Obviously, a VM can only use what it is entitled to at any given point of time, so the Usage counter does not go higher than the Entitlement counter. The green line shows that Usage ranges from 0 to the Entitlement value.
In a healthy environment, the ESXi host has enough resources to meet the demands of all the VMs on it with sufficient overhead. In this case, you will see that the Entitlement, Usage, and Demand counters will be similar to one another when the VM is highly utilized. This is shown by the green line where Demand stops at Usage, and Usage stops at Entitlement. The numerical value may not be identical because vCenter reports Usage in percentage, and it is an average value of the sample period. vCenter reports Entitlement in MHz and it takes the latest value in the sample period. It reports Demand in MHz and it is an average value of the sample period. This also explains why you may see Usage a bit higher than Entitlement in highly-utilized vCPU. If the VM has low utilization, you will see the Entitlement counter is much higher than Usage.
An environment in which the ESXi host is resource constrained is unhealthy. It cannot give every VM the resources they ask for. The VMs demand more than they are entitled to use, so the Usage and Entitlement counters will be lower than the Demand counter. The Demand counter can go higher than Limit naturally.

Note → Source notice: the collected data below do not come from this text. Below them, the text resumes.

(** Reads of the cluster, the settings, the policy. *)
Definition reads (X : Set) (e : ApiE X) : bool :=
  match e with
  | KGet _ _ _ | KList _ _ _ | GetConfigMap _ | ListNodes | ListSettings | ListAppDeploys _ | ListAuditEntries _ _ | ListPods _ _ _
  | RecordDeploy _ | NameLock | NameUnlock => true
  | _ => false
  end.
Lemma awp_reads {A} (p : prog ApiE A) (Q : A → trail → Prop) st :
  calls_only reads p → (∀ a, Q a st) → awp p Q st.
Proof.
  intros Hp HQ. apply (wp_calls_only _ _ reads); [|done..]. intros X e [w es] He. split; [done|]. intros x.
  rewrite step_unsigned by by destruct e. cbn [fst snd]. by destruct e; rewrite ?orb_false_r.
Qed.
Lemma conflicting_reads cs name k : calls_only reads (conflicting_loop cs name k).
Proof. induction cs as [|[n k'] cs IH]; [done|]. cbn [conflicting_loop]. calls. Qed.
Lemma eso_reads name : calls_only reads (esoClaimsSecretName name).
Proof. unfold esoClaimsSecretName, probe_name. calls. Qed.
Lemma snapshot_reads `{UnicodeTables} : calls_only reads loadRepoAllowlistSnapshot.
Proof. unfold loadRepoAllowlistSnapshot. calls. Qed.

(** Queueing a build appends nothing to the log. *)
Lemma awp_enqueue n app repo (Q : option string → trail → Prop) st :
  (∀ d w, (d ≠ None → w = true) → Q d (w || st.1, st.2)) → awp (enqueue_loop n app repo) Q st.
Proof.
  intros HQ. revert st HQ. induction n as [|n IH]; intros [w es] HQ; [apply (HQ None false); done|].
  cbn [enqueue_loop]. unfold newManualDeliveryID. apply wp_bind, wp_bind, awp_auth; [by split|]. intros raw.
  destruct raw as [raw|e]; [|apply (HQ None false); done]. apply wp_bind, awp_write; [done..|]. intros x.
  destruct x as [z|e]; [|apply (HQ None true); done]. case_decide; [apply (HQ (Some _) true); done|].
  apply IH. intros d w' Hd. rewrite orb_true_r. apply (HQ d true). done.
Qed.
Lemma awp_queue_deploy user r name source (Q : unit → trail → Prop) st :
  (∀ w e, Q tt (w || st.1, st.2 ++ [e])) → awp (queue_deploy user r name source) Q st.
Proof. intros HQ. unfold queue_deploy. apply wp_bind, awp_enqueue. intros d w _. apply awp_result, HQ. Qed.

(** Walk a handler, then settle what is left: the entry that accounts for the writes. *)
Ltac awalk_step :=
  lazymatch goal with
  | |- awp (prog_bind _ _) _ _ => apply wp_bind
  | |- awp (let _ := _ in _) _ _ => cbv zeta
  | |- awp (match ?x with _ => _ end) _ _ => destruct x eqn:?
  | |- awp (Ret _) _ _ => cbn [wp]
  | |- awp (trigger _) _ _ =>
      first [apply awp_read; [reflexivity|reflexivity|intros ?] | apply awp_write; [reflexivity|reflexivity|intros ?]]; cbn [fst snd]
  | |- awp (auditResult _ _ _ _ _) _ _ => apply awp_result; cbn [fst snd]
  | |- awp (auth (auditDetail _ _ _ _ _ _)) _ _ => apply awp_detail; cbn [fst snd]
  | |- awp (auth (trigger Now)) _ _ => apply awp_auth; [by split|intros ?]
  | |- awp (archive (Upload _ _ _ _ _)) _ _ => apply awp_archive; intros ? ?; cbn [fst snd]
  | |- awp (archive _) _ _ => apply awp_archive_quiet; [solve [unfold Inspect; calls]|intros ?]
  | |- awp (conflicting_loop _ _ _) _ _ => apply awp_reads; [apply conflicting_reads|intros ?]
  | |- awp (esoClaimsSecretName _) _ _ => apply awp_reads; [apply eso_reads|intros ?]
  | |- awp loadRepoAllowlistSnapshot _ _ => apply awp_reads; [apply snapshot_reads|intros ?]
  | |- awp (queue_deploy _ _ _ _) _ _ => apply awp_queue_deploy; intros ? ?; cbn [fst snd]
  | |- awp (enqueue_loop _ _ _) _ _ => apply awp_enqueue; intros ? ? ?; cbn [fst snd]
  end.
Ltac awalk := repeat awalk_step.

Ltac outcome_agrees :=
  repeat match goal with |- context [match ?x with _ => _ end] => destruct x end;
  lazymatch goal with
  | |- context [writeK8sError ?e] => pose proof (k8s_error_status e)
  | |- context [writeVaultK8sError ?e] => pose proof (vault_error_status e)
  | |- _ => idtac
  end; split; intros ?; first [done | lia | reflexivity].
Ltac settle := first
  [ apply told_quiet
  | apply told_last; [by repeat constructor|outcome_agrees] ].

For example, if a VM is limited to 2 GB of RAM and it wants to use 14 GB, then Demand will exceed Limit. Obviously, Demand cannot exceed Provisioned. This is why the red line stops at Provisioned because that is as high as it can go.
The difference between what the VM demands and what it gets to use is the Contention counter. Contention is a special counter that tracks all these competition for resources. It’s a counter that only exists in the virtual world.

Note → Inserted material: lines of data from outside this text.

Lemma create_app_disciplined `{ApiLib} s user r : disciplined (handleCreateApp s user r) Out.
Proof.
  unfold disciplined, handleCreateApp. destruct (decodeAPIJSON _ _) as [req|]; [|done].
  case_match; [done|]. case_match; [done|]. unfold with_names. apply wp_bind. split; [done|]. intros u. cbn [wp name_step].
  apply wp_bind, (wp_mono _ _ _ (λ _ g, g ≠ Out)).
  { intros rep g Hg. cbn beta. apply wp_bind. split; [done|]. by intros ?. }
  unfold create_app. apply wp_bind, (conflicting_free _ _ KApp); [by left| | |].
  - intros e checked. apply looking_in; [calls|done].
  - intros n checked Hn. rewrite decide_True by done. apply looking_in; [calls|done].
  - intros checked Hc. rewrite decide_False by naive_solver. apply wp_bind. split; [intros _; by exists checked|].
    intros c. cbn [name_step wp]. apply looking_in; [unfold recordDeploy; calls|done].
Qed.
Lemma create_database_disciplined `{ApiLib} d user r : disciplined (handleCreateDatabase d user r) Out.
Proof.
  unfold disciplined, handleCreateDatabase. destruct (decodeAPIJSON _ _) as [req|]; [|done].
  case_match; [done|]. case_match; [done|]. unfold with_names. apply wp_bind. split; [done|]. intros u. cbn [wp name_step].
  apply wp_bind, (wp_mono _ _ _ (λ _ g, g ≠ Out)).
  { intros rep g Hg. cbn beta. apply wp_bind. split; [done|]. by intros ?. }
  unfold create_database. cbv zeta. apply wp_bind, (conflicting_free _ _ (KDatabase d)).
  { destruct d; repeat constructor. }
  - intros e checked. apply looking_in; [calls|done].
  - intros n checked Hn. rewrite decide_True by done. apply looking_in; [calls|done].
  - intros checked Hc. rewrite decide_False by naive_solver. apply wp_bind, looking_in; [calls|]. intros taken c2 Hs.
    destruct taken as [[]|]; [apply looking_in; [calls|done]| |apply looking_in; [calls|done]].
    apply wp_bind. split; [intros _; exists c2; split; [done|]; intros k' ? ?; by apply Hs, Hc|].
    intros c. cbn [name_step wp]. apply looking_in; [calls|done].
Qed.

(** ** Every request *)
#[local] Instance calm_covers : CoversPlain calm.
Proof. intros X e. by destruct e. Qed.

Definition creates_named (route : ApiRoute) : bool := match route with PostApp | PostDatabase _ => true | _ => false end.
Lemma others_calm `{ApiLib} s route user r : creates_named route = false → calls_only calm (handle s route user r).
Proof.
  destruct route; intros Ht; try discriminate Ht; clear Ht; cbn [handle]; try destruct d; walk_handler.
Qed.

Lemma guard_disciplined t next r : (∀ user, disciplined (next user) Out) → disciplined (guard t next r) Out.
Proof.
  intros Hn. assert (Hu : disciplined (api_step_up next r) Out).
  { apply wp_bind, calm_out; [apply (plain_calls _ _ _), auth_plain|]. intros [[user sess]|]; [|done]. destruct (sess_ReauthAt sess); [|done].
    apply wp_bind, calm_out; [apply (plain_calls _ _ _), auth_plain|]. intros now. case_decide; [done|apply Hn]. }
  assert (Hs : ∀ next', (∀ user, disciplined (next' user) Out) → disciplined (api_session next' r) Out).
  { intros next' Hn'. apply wp_bind, calm_out; [apply (plain_calls _ _ _), auth_plain|]. intros [[user sess]|]; [apply Hn'|done]. }
  destruct t; [by apply Hs|by apply Hs|done|apply Hn].
Qed.
Lemma request_disciplined `{ApiLib} s route r : disciplined (mountAPIRoutes s route r) Out.
Proof.
  apply guard_disciplined. intros user. destruct (creates_named route) eqn:Hr; [|apply calm_out; [by apply others_calm|done]].
  destruct route; try done; [apply create_app_disciplined|apply create_database_disciplined].
Qed.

So Contention, simplistically speaking, is Demand – Usage. I said simplistically as that’s not the actual formula. The actual formula does not really matter for all practical purpose as it’s all relative to the expectation that you’ve set to your customers (VM Owner).
Contention happens when what the VM demands is more than it gets to use. So if the Contention is 0, the VM can use everything it demands. This is the ultimate goal, as performance will match the physical world. This Contention value is useful to demonstrate that the infrastructure provides a good service to the application team. If a VM owner comes to see you and says that your shared infrastructure is unable to serve his or her VM well, both of you can check the Contention counter.
The Contention counter should become a part of your Performance SLA or Key Performance Indicator (KPI). It is not sufficient to track utilization alone. When there is contention, it is possible that both your VM and ESXi host have low utilization, and yet your customers (VMs running on that host) perform poorly. This typically happens when the VMs are relatively large compared to the ESXi host. Let me give you a simple example to illustrate this. The ESXi host has two sockets and 20 cores. Hyper-threading is not enabled to keep this example simple. You run just 2 VMs, but each VM has 11 vCPUs. As a result, they will not be able to run concurrently. ESXi VMkernel will schedule them sequentially as there are only 20 physical cores to serve 22 vCPUs. Here, both VMs will experience high contention.
Hold on! You might say, “There is no Contention counter in vSphere and no memory Demand counter either.”
This is where vR Ops comes in. It does not just regurgitate the values in vCenter. It has implicit knowledge of vSphere and a set of derived counters with formulae that leverage that knowledge.
You need to have an understanding of how the vSphere CPU scheduler works.
The following diagram shows the various states that a VM can be in:
The preceding diagram is taken from The CPU Scheduler in VMware vSphere®
5.1: Performance Study. This is a whitepaper that documents the CPU scheduler with
a good amount of depth for VMware administrators. I highly recommend you read this
paper as it will help you explain to your customers (the application team) how your
shared infrastructure juggles all those VMs at the same time. It will also help you pick
the right counters when you create your custom dashboards in vRealize Operations.